→ Assignment:
Taking the line with "Definition path_end p" as the first and the line with "(** The first route with a message ahead. *)" as the last, set down exactly every line in that range from the entries below, and no more.

Dataset excerpts

Start of Block

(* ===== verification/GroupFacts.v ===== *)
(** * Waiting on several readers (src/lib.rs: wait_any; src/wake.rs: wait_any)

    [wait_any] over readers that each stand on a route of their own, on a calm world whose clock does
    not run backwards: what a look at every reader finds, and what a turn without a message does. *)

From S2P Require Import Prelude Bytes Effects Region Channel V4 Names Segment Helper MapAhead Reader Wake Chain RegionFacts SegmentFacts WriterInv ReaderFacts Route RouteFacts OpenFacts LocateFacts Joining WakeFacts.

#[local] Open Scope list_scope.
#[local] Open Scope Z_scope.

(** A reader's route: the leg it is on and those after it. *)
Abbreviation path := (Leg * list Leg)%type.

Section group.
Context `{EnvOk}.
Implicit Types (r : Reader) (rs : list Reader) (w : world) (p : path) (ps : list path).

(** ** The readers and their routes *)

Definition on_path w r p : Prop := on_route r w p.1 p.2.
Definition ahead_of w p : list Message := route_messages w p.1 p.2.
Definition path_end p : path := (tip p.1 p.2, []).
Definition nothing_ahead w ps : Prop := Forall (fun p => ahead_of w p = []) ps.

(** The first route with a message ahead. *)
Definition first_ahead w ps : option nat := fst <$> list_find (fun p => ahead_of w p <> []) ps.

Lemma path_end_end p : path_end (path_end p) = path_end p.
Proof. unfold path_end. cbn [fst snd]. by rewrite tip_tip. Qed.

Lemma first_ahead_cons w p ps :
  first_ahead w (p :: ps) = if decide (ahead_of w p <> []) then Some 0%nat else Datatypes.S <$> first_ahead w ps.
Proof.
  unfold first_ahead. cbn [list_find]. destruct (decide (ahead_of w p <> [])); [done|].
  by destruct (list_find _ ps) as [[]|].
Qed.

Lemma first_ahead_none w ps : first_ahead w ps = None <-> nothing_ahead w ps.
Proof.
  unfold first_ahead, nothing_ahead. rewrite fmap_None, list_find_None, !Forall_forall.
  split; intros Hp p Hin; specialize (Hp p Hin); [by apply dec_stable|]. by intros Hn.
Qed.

End of Block

→ Task solution:
Definition path_end p : path := (tip p.1 p.2, []).
Definition nothing_ahead w ps : Prop := Forall (fun p => ahead_of w p = []) ps.

(** The first route with a message ahead. *)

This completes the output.